*** Opening of Data supplied ***

(** * skl_groups.divergences.knn: request resolution and execution pipeline

    A shallow embedding of [skl_groups/divergences/knn.py]: the spec parser
    ([_parse_specs], [add_func], [topological_sort]), the function
    specializer ([_set_up_funcs]) and the estimator life cycle
    ([_setup_args], [fit], [transform], [_get_rhos], [_finalize]).

    Python values are modelled as follows.
    - An exception is a value of [Exception]; a call that may raise returns
      a [Result].
    - A [dict] is an association list in insertion order with unique keys;
      a [set] is a duplicate-free list, and [set.pop()] removes the element
      picked by an arbitrary choice function.
    - Integers are [Z]; distances are real numbers ([R]).
    - The float type, the registry of estimators and the numeric back end
      (FLANN, the kernels of [_knn]) are parameters. *)

From Stdlib Require Import String Ascii List ZArith Bool Arith Lia.
From Stdlib Require Import Reals Lra.
From Stdlib Require Import DecimalString Permutation.
Import ListNotations.

Set Implicit Arguments.

(** ** Exceptions and results *)

Inductive Exception : Type :=
| ValueError (msg : string)
| TypeError (msg : string)
| AttributeError (msg : string)
| KeyError (msg : string)
| IndexError (msg : string)
| RecursionError.

Inductive Result (A : Type) : Type :=
| Ok (a : A)
| Raise (e : Exception).

Arguments Ok {A} a.
Arguments Raise {A} e.

Definition bind {A B : Type} (m : Result A) (k : A -> Result B) : Result B :=
  match m with
  | Ok a => k a
  | Raise e => Raise e
  end.

Notation "x <- m ;; k" := (bind m (fun x => k))
  (at level 61, m at next level, right associativity).
Notation "' p <- m ;; k" := (bind m (fun x => let p := x in k))
  (at level 61, p pattern, m at next level, right associativity).

(** [for x in xs: st = body(x, st)], stopping at the first exception. *)
Fixpoint for_each {A S : Type} (body : A -> S -> Result S) (xs : list A)
  (st : S) : Result S :=
  match xs with
  | [] => Ok st
  | x :: xs' => st' <- body x st ;; for_each body xs' st'
  end.

(** [[f(x) for x in xs]], stopping at the first exception. *)
Fixpoint map_result {A B : Type} (f : A -> Result B) (xs : list A)
  : Result (list B) :=
  match xs with
  | [] => Ok []
  | x :: xs' => y <- f x ;; ys <- map_result f xs' ;; Ok (y :: ys)
  end.

Definition is_ok {A : Type} (m : Result A) : bool :=
  match m with Ok _ => true | Raise _ => false end.

(** ** Strings *)

(** [str(n)] for an integer. *)
Definition str_of_Z (z : Z) : string :=
  NilZero.string_of_int (Z.to_int z).



(** [s.split(sep, 1)] for a one-character separator: the text before the
    first [sep] and, when there is one, the text after it. *)
Fixpoint split1 (sep : ascii) (s : string) : string * option string :=
  match s with
  | EmptyString => (EmptyString, None)
  | String c s' =>
      if Ascii.eqb c sep then (EmptyString, Some s')
      else let '(a, b) := split1 sep s' in (String c a, b)
  end.

(** ** Lists as Python lists, dicts and sets *)

(** [xs[i]] with Python's negative indices. *)
Definition py_index {A : Type} (xs : list A) (i : Z) : option A :=
  let n := Z.of_nat (length xs) in
  if (0 <=? i)%Z then nth_error xs (Z.to_nat i)
  else if (0 <=? n + i)%Z then nth_error xs (Z.to_nat (n + i))
  else None.

(** [xs[i] = v] for an index in range (no change otherwise). *)
Fixpoint list_set {A : Type} (xs : list A) (i : nat) (v : A) : list A :=
  match xs, i with
  | [], _ => []
  | _ :: xs', O => v :: xs'
  | x :: xs', S i' => x :: list_set xs' i' v
  end.

(** A [dict]: the items in insertion order. *)
Definition Dict (K V : Type) : Type := list (K * V).

Section Containers.

Context {K : Type} (K_eq_dec : forall a b : K, {a = b} + {a <> b}).

Definition mem (x : K) (s : list K) : bool :=
  if in_dec K_eq_dec x s then true else false.

(** [xs.index(x)] *)
Fixpoint index_of (x : K) (xs : list K) : option nat :=
  match xs with
  | [] => None
  | y :: xs' =>
      if K_eq_dec y x then Some O
      else option_map S (index_of x xs')
  end.

(** [s.add(x)] *)
Definition set_add (s : list K) (x : K) : list K :=
  if mem x s then s else s ++ [x].

(** [s.discard(x)] *)
Definition set_discard (x : K) (s : list K) : list K :=
  remove K_eq_dec x s.

Context {V : Type}.

(** [d.get(k)] *)
Fixpoint dict_get (k : K) (d : Dict K V) : option V :=
  match d with
  | [] => None
  | (k', v) :: d' => if K_eq_dec k' k then Some v else dict_get k d'
  end.

(** [d[k] = v]: an existing key keeps its place, a new one goes last. *)
Fixpoint dict_set (k : K) (v : V) (d : Dict K V) : Dict K V :=
  match d with
  | [] => [(k, v)]
  | (k', v') :: d' =>
      if K_eq_dec k' k then (k', v) :: d' else (k', v') :: dict_set k v d'
  end.

(** [del d[k]] *)
Definition dict_del (d : Dict K V) (k : K) : Dict K V :=
  filter (fun e => negb (if K_eq_dec (fst e) k then true else false)) d.

Definition dict_keys (d : Dict K V) : list K := map fst d.
Definition dict_values (d : Dict K V) : list V := map snd d.

End Containers.

(** ** [topological_sort] *)

Section TopologicalSort.

Context {N : Type} (N_eq_dec : forall a b : N, {a = b} + {a <> b}).

(** The element [set.pop()] removes: any one of them. *)
Variable choose : list N -> nat.

Definition is_nil {A : Type} (l : list A) : bool :=
  match l with [] => true | _ => false end.

(** [available.pop()] on a non-empty set. *)
Definition set_pop (available : list N) : option (N * list N) :=
  match available with
  | [] => None
  | x :: _ =>
      let n := nth (choose available mod length available) available x in
      Some (n, set_discard N_eq_dec n available)
  end.

Definition _move_available (deps : Dict N (list N))
  (available : list N) : Dict N (list N) * list N :=
  let to_delete := map fst (filter (fun e => is_nil (snd e)) deps) in
  (fold_left (dict_del N_eq_dec) to_delete deps,
   fold_left (set_add N_eq_dec) to_delete available).

(** The [while available:] loop; [fuel] bounds the number of iterations. *)
Fixpoint sort_loop (fuel : nat) (deps : Dict N (list N))
  (available order : list N)
  : option (Dict N (list N) * list N * list N) :=
  match set_pop available with
  | None => Some (deps, available, order)
  | Some (n, available') =>
      match fuel with
      | O => None
      | S fuel' =>
          let order' := order ++ [n] in
          let deps' :=
            map (fun e => (fst e, set_discard N_eq_dec n (snd e))) deps in
          let '(deps'', available'') := _move_available deps' available' in
          sort_loop fuel' deps'' available'' order'
      end
  end.

(** The loop with as many iterations as there are nodes. *)
Definition sort_run (deps : Dict N (list N))
  : option (Dict N (list N) * list N * list N) :=
  let '(deps0, available0) := _move_available deps [] in
  sort_loop (length deps0 + length available0) deps0 available0 [].

Definition topological_sort (deps : Dict N (list N))
  : Result (list N) :=
  match sort_run deps with
  | None => Raise RecursionError
  | Some (_, available, order) =>
      if negb (is_nil available)
      then Raise (ValueError "dependency cycle found")
      else Ok order
  end.

End TopologicalSort.

(** ** Floats and the estimator registry *)

(** Python's [float]: the values, [==] on them, [float(s)] on a string
    ([None] when it raises [ValueError]) and [str(a)].  [alpha_half] is the
    literal [0.5].  Equality is the one [list.index] uses; NaN, which is not
    equal to itself, is outside this model. *)
Record PyFloat : Type := {
  Alpha : Type;
  Alpha_eq_dec : forall a b : Alpha, {a = b} + {a <> b};
  float : string -> option Alpha;
  repr : Alpha -> string;
  alpha_half : Alpha
}.

(** The [alpha] field of a [MetaRequirement]: [None], a scalar, or a
    callable from the meta function's alpha(s) to the required ones
    (applied element by element). *)
Inductive ReqAlpha (A : Type) : Type :=
| AlphaNone
| AlphaConst (a : A)
| AlphaCallable (g : A -> A).

Arguments AlphaNone {A}.

(** [MetaRequirement = namedtuple('MetaRequirement',
    'func alpha needs_transpose')] *)
Record MetaRequirement (F A : Type) : Type := {
  req_func : F;
  req_alpha : ReqAlpha A;
  needs_transpose : bool
}.

(** The functions [func_mapping] can name and the attributes the pipeline
    reads off them.  [needs_results f = None] when [f] has no such
    attribute (a base estimator). *)
Record Registry (A : Type) : Type := {
  Func : Type;
  Func_eq_dec : forall f g : Func, {f = g} + {f <> g};
  needs_alpha : Func -> bool;
  needs_results : Func -> option (list (MetaRequirement Func A));
  needs_rhos : Func -> bool * bool;
  needs_all_ks : Func -> bool;
  has_chooser_fn : Func -> bool;
  returns_ks : Func -> bool;
  func_mapping : Dict string Func
}.

(** [_FuncInfo] and [_MetaFuncInfo] ([deps] stays empty for a base
    function).  [P] is the type of a slot: [option Z] while specs are being
    added ([None] is Python's [None]), [Z] once every slot is numbered. *)
Record FuncInfo (A P : Type) : Type := {
  alphas : option (list (option A));
  pos : list P;
  deps : list Z
}.

Section ParseSpecs.

Variable py : PyFloat.
Variable reg : Registry (Alpha py).

Abbreviation A := (Alpha py).
Abbreviation F := (Func reg).

(** What [set.pop()] picks in [topological_sort], and the depth Python
    lets [add_func] recurse to. *)
Variable choose : list F -> nat.
Variable recursion_limit : nat.

Definition is_meta (func : F) : bool :=
  match needs_results reg func with Some _ => true | None => false end.

Definition optA_eq_dec : forall a b : option A, {a = b} + {a <> b}.
Proof. decide equality. apply Alpha_eq_dec. Defined.

Definition optZ_eq_dec : forall a b : option Z, {a = b} + {a <> b}.
Proof. decide equality. apply Z.eq_dec. Defined.

(** The three dicts [_parse_specs] builds. *)
Record ParseState : Type := {
  funcs : Dict F (FuncInfo A (option Z));
  metas : Dict F (FuncInfo A (option Z));
  meta_deps : Dict F (list F)
}.

Definition get_d (is_m : bool) (st : ParseState)
  : Dict F (FuncInfo A (option Z)) :=
  if is_m then metas st else funcs st.

Definition set_d (is_m : bool) (st : ParseState)
  (d : Dict F (FuncInfo A (option Z))) : ParseState :=
  if is_m
  then {| funcs := funcs st; metas := d; meta_deps := meta_deps st |}
  else {| funcs := d; metas := metas st; meta_deps := meta_deps st |}.

(** [meta_deps[func].add(req_func); meta_deps[req_func]] on the
    [defaultdict(set)]. *)
Definition record_dep (func req_f : F) (st : ParseState) : ParseState :=
  let md := meta_deps st in
  let parents :=
    match dict_get (Func_eq_dec reg) func md with
    | Some s => s
    | None => []
    end in
  let md1 :=
    dict_set (Func_eq_dec reg) func
      (set_add (Func_eq_dec reg) parents req_f) md in
  let md2 :=
    match dict_get (Func_eq_dec reg) req_f md1 with
    | Some _ => md1
    | None => dict_set (Func_eq_dec reg) req_f [] md1
    end in
  {| funcs := funcs st; metas := metas st; meta_deps := md2 |}.

(** [req.alpha(alpha) if callable(req.alpha) else req.alpha] *)
Definition required_alpha (req : MetaRequirement F A) (alpha : option A)
  : option A :=
  match req_alpha req with
  | AlphaCallable g => option_map g alpha
  | AlphaConst a => Some a
  | AlphaNone => None
  end.

Definition str_of_alpha (alpha : option A) : string :=
  match alpha with
  | Some a => repr py a
  | None => "None"
  end.

Fixpoint add_func (fuel : nat) (func_name : string) (func : F)
  (alpha : option A) (pos0 : option Z) (st : ParseState)
  : Result ParseState :=
  match fuel with
  | O => Raise RecursionError
  | S fuel' =>
      let is_m := is_meta func in
      let d := get_d is_m st in
      match dict_get (Func_eq_dec reg) func d with
      | None =>
          let args :=
            if needs_alpha reg func
            then {| alphas := Some [alpha]; pos := [pos0]; deps := [] |}
            else {| alphas := None; pos := [pos0]; deps := [] |} in
          let st1 := set_d is_m st (dict_set (Func_eq_dec reg) func args d) in
          match needs_results reg func with
          | None => Ok st1
          | Some reqs =>
              for_each
                (fun req s =>
                   s' <- add_func fuel' func_name (req_func req)
                           (required_alpha req alpha) None s ;;
                   Ok (record_dep func (req_func req) s'))
                reqs st1
          end
      | Some info =>
          if negb (needs_alpha reg func) then
            match pos0 with
            | None => Ok st
            | Some _ =>
                if list_eq_dec optZ_eq_dec (pos info) [None]
                then Ok (set_d is_m st
                           (dict_set (Func_eq_dec reg) func
                              {| alphas := alphas info;
                                 pos := list_set (pos info) 0 pos0;
                                 deps := deps info |} d))
                else Raise (ValueError
                              (func_name ++ " passed more than once"))
            end
          else
            match alphas info with
            | None =>
                Raise (AttributeError
                         "'NoneType' object has no attribute 'index'")
            | Some al =>
                match index_of optA_eq_dec alpha al with
                | None =>
                    let info' :=
                      {| alphas := Some (al ++ [alpha]);
                         pos := pos info ++ [pos0];
                         deps := deps info |} in
                    let st1 :=
                      set_d is_m st
                        (dict_set (Func_eq_dec reg) func info' d) in
                    match needs_results reg func with
                    | None => Ok st1
                    | Some reqs =>
                        for_each
                          (fun req s =>
                             add_func fuel' func_name (req_func req)
                               (required_alpha req alpha) None s)
                          reqs st1
                    end
                | Some idx =>
                    match pos0 with
                    | None => Ok st
                    | Some _ =>
                        match nth_error (pos info) idx with
                        | Some None =>
                            Ok (set_d is_m st
                                  (dict_set (Func_eq_dec reg) func
                                     {| alphas := alphas info;
                                        pos := list_set (pos info) idx pos0;
                                        deps := deps info |} d))
                        | Some (Some _) =>
                            Raise (ValueError
                                     (func_name ++ " with alpha "
                                      ++ str_of_alpha alpha
                                      ++ " passed more than once"))
                        | None =>
                            Raise (IndexError "list index out of range")
                        end
                    end
                end
            end
      end
  end.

*** Close of Data supplied ***

* [What the exercise asks] Each line from the top of the records down to the one with "Python values are modelled as follows." must be retyped exactly; include both ends and nothing else.

* [Task output]
(** * skl_groups.divergences.knn: request resolution and execution pipeline

    A shallow embedding of [skl_groups/divergences/knn.py]: the spec parser
    ([_parse_specs], [add_func], [topological_sort]), the function
    specializer ([_set_up_funcs]) and the estimator life cycle
    ([_setup_args], [fit], [transform], [_get_rhos], [_finalize]).

    Python values are modelled as follows.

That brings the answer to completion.